Each line from the beginning of the data below through the line containing "followed by the" should be repeated exactly, please.

----------------

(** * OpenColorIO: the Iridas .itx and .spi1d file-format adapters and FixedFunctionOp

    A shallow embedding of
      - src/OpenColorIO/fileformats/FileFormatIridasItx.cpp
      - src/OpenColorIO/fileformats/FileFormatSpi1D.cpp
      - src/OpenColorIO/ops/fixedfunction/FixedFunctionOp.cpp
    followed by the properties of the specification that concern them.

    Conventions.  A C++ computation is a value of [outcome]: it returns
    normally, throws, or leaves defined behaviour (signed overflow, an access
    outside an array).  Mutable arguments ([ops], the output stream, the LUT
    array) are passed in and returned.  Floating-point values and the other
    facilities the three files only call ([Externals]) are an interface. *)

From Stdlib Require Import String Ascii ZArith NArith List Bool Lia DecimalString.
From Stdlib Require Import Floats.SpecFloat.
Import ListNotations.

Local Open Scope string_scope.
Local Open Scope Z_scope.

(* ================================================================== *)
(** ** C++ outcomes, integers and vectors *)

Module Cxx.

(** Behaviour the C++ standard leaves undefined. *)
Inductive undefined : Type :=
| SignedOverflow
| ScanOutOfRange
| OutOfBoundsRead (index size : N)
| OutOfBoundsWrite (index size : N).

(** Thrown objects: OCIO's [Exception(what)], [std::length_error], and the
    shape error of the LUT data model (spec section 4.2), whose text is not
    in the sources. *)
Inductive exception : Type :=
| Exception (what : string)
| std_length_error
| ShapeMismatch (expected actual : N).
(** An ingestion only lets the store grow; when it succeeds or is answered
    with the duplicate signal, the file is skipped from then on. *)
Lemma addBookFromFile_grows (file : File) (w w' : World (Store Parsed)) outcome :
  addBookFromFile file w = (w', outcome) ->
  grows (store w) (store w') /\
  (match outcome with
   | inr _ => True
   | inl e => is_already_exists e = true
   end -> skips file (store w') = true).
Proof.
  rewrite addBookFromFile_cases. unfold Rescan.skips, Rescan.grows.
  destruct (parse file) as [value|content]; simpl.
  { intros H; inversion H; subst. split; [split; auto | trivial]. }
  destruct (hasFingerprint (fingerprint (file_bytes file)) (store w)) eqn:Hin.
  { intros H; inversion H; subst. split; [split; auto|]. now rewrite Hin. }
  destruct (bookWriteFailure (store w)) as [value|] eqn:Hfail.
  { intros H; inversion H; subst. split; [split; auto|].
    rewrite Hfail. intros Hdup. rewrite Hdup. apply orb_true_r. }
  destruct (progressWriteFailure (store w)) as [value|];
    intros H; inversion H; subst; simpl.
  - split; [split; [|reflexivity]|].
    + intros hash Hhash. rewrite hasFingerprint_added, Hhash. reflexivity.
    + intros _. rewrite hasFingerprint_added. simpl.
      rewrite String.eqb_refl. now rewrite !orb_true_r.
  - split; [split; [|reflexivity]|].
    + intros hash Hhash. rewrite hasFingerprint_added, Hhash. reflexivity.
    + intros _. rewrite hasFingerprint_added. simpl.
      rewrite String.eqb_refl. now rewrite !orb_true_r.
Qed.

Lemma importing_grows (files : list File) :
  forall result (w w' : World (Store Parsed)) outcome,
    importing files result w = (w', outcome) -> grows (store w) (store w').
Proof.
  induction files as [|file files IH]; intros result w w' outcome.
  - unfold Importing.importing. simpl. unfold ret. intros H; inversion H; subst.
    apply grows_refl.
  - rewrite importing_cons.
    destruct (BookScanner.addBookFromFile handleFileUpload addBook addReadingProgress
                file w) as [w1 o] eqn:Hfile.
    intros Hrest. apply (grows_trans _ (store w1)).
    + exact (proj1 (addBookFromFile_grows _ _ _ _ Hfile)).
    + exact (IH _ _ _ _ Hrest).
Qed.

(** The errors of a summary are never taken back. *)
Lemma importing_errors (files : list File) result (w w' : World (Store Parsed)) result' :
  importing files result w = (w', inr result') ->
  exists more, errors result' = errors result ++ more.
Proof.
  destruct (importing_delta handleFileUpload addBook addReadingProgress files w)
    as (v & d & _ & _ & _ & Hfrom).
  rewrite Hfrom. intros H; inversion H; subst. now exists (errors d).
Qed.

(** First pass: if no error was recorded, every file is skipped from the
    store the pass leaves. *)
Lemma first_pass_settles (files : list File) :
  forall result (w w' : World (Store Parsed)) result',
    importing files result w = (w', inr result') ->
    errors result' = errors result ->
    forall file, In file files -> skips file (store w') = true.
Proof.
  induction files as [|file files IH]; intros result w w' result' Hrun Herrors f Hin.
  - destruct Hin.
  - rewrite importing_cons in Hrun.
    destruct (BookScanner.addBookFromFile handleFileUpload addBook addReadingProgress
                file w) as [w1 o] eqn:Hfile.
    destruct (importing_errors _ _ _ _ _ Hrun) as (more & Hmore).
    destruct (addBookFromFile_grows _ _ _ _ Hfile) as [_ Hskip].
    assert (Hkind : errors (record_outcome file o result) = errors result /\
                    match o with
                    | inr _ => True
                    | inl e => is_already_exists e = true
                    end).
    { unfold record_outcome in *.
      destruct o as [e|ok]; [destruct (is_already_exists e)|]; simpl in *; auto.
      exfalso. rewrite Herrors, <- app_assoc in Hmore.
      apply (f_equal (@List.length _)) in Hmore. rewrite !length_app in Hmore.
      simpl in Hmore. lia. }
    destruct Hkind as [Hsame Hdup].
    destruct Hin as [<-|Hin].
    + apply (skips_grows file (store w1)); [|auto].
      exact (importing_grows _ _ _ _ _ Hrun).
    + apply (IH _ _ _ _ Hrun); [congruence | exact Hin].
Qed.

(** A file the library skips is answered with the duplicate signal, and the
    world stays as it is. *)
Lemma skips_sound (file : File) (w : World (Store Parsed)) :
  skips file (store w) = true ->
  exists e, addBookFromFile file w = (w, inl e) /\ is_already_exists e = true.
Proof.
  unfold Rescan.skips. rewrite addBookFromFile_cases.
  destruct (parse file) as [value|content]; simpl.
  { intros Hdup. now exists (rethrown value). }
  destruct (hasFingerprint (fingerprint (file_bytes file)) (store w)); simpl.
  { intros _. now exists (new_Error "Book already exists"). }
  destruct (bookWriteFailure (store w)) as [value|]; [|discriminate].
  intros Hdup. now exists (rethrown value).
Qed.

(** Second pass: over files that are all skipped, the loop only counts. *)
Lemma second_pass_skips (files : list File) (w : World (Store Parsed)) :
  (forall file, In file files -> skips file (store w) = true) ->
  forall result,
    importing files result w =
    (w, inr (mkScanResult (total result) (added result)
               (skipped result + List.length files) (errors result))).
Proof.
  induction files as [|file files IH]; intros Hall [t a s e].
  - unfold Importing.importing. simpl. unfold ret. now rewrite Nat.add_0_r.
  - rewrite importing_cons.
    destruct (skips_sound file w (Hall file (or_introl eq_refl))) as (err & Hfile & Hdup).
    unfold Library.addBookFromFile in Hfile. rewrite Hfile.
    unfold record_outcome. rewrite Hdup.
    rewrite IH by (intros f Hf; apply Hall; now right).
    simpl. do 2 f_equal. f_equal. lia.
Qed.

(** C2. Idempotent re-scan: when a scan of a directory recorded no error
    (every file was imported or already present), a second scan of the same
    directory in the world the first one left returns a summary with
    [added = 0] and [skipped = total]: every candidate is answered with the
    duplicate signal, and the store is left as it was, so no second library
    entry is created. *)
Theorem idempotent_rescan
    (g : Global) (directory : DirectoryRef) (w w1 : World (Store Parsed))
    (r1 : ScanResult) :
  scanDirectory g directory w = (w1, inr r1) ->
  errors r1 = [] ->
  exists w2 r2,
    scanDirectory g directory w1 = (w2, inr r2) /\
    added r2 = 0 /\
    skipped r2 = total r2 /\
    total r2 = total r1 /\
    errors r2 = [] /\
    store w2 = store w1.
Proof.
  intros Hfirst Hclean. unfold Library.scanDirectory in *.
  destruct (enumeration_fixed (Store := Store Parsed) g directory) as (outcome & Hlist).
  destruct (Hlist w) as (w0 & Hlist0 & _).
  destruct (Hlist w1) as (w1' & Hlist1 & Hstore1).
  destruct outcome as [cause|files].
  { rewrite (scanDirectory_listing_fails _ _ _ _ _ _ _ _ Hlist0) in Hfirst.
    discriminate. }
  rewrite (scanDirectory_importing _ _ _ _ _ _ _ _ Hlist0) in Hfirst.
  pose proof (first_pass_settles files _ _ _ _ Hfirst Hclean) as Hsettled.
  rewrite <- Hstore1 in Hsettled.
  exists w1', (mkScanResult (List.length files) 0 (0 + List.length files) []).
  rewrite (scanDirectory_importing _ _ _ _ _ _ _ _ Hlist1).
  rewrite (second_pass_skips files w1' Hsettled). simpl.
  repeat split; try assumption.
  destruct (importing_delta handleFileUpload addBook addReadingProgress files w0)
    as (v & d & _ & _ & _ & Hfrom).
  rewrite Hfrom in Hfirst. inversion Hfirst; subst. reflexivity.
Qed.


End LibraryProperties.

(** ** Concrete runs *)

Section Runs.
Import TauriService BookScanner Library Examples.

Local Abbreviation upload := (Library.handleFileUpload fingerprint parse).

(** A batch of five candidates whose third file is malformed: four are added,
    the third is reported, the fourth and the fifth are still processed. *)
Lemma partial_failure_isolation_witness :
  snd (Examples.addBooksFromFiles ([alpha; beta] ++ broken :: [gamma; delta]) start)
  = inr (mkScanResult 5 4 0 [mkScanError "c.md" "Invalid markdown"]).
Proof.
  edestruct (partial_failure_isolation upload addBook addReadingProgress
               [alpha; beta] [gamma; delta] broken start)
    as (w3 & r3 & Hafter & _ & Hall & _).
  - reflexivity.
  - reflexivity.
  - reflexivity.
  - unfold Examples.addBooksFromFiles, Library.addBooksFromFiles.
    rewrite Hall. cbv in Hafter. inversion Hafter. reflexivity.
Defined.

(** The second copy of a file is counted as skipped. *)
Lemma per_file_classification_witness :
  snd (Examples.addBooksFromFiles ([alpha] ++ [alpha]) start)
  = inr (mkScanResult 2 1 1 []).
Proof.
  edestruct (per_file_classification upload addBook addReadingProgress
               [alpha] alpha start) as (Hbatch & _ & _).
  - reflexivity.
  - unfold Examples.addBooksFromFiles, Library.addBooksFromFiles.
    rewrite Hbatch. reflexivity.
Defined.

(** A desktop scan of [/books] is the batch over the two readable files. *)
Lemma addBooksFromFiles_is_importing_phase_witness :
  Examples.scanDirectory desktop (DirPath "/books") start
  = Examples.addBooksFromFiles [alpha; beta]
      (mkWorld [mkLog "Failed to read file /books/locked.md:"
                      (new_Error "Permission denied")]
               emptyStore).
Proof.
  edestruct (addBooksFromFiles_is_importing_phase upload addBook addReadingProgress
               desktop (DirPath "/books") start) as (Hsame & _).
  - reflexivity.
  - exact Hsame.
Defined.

----------------

Exercise answer ::
(** * OpenColorIO: the Iridas .itx and .spi1d file-format adapters and FixedFunctionOp

    A shallow embedding of
      - src/OpenColorIO/fileformats/FileFormatIridasItx.cpp
      - src/OpenColorIO/fileformats/FileFormatSpi1D.cpp
      - src/OpenColorIO/ops/fixedfunction/FixedFunctionOp.cpp
    followed by the properties of the specification that concern them.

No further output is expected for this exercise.